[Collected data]

┄┄┄┄┄┄

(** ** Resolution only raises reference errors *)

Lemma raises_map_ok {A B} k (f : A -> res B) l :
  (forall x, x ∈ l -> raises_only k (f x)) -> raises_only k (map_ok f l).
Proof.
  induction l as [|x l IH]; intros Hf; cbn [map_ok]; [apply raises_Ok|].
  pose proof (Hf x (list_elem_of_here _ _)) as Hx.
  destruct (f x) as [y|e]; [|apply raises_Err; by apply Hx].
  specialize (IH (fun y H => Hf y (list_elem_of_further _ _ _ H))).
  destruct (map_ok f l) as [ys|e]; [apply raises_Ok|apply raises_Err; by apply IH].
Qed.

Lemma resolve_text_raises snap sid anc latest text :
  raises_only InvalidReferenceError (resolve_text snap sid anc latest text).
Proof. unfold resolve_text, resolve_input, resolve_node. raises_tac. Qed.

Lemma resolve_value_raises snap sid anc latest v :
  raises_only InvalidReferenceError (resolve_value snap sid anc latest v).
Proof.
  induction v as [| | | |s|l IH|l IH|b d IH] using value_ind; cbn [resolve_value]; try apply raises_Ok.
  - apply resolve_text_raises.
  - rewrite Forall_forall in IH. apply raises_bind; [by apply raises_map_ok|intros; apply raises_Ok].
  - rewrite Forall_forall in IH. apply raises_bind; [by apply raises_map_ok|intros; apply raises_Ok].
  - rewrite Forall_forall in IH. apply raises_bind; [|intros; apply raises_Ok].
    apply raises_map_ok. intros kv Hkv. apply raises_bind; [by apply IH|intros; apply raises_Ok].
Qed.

┄┄┄┄┄┄

### Work item
Every record should be output precisely as it was given.

### Solution to this task
(** ** Resolution only raises reference errors *)

Lemma raises_map_ok {A B} k (f : A -> res B) l :
  (forall x, x ∈ l -> raises_only k (f x)) -> raises_only k (map_ok f l).
Proof.
  induction l as [|x l IH]; intros Hf; cbn [map_ok]; [apply raises_Ok|].
  pose proof (Hf x (list_elem_of_here _ _)) as Hx.
  destruct (f x) as [y|e]; [|apply raises_Err; by apply Hx].
  specialize (IH (fun y H => Hf y (list_elem_of_further _ _ _ H))).
  destruct (map_ok f l) as [ys|e]; [apply raises_Ok|apply raises_Err; by apply IH].
Qed.

Lemma resolve_text_raises snap sid anc latest text :
  raises_only InvalidReferenceError (resolve_text snap sid anc latest text).
Proof. unfold resolve_text, resolve_input, resolve_node. raises_tac. Qed.

Lemma resolve_value_raises snap sid anc latest v :
  raises_only InvalidReferenceError (resolve_value snap sid anc latest v).
Proof.
  induction v as [| | | |s|l IH|l IH|b d IH] using value_ind; cbn [resolve_value]; try apply raises_Ok.
  - apply resolve_text_raises.
  - rewrite Forall_forall in IH. apply raises_bind; [by apply raises_map_ok|intros; apply raises_Ok].
  - rewrite Forall_forall in IH. apply raises_bind; [by apply raises_map_ok|intros; apply raises_Ok].
  - rewrite Forall_forall in IH. apply raises_bind; [|intros; apply raises_Ok].
    apply raises_map_ok. intros kv Hkv. apply raises_bind; [by apply IH|intros; apply raises_Ok].
Qed.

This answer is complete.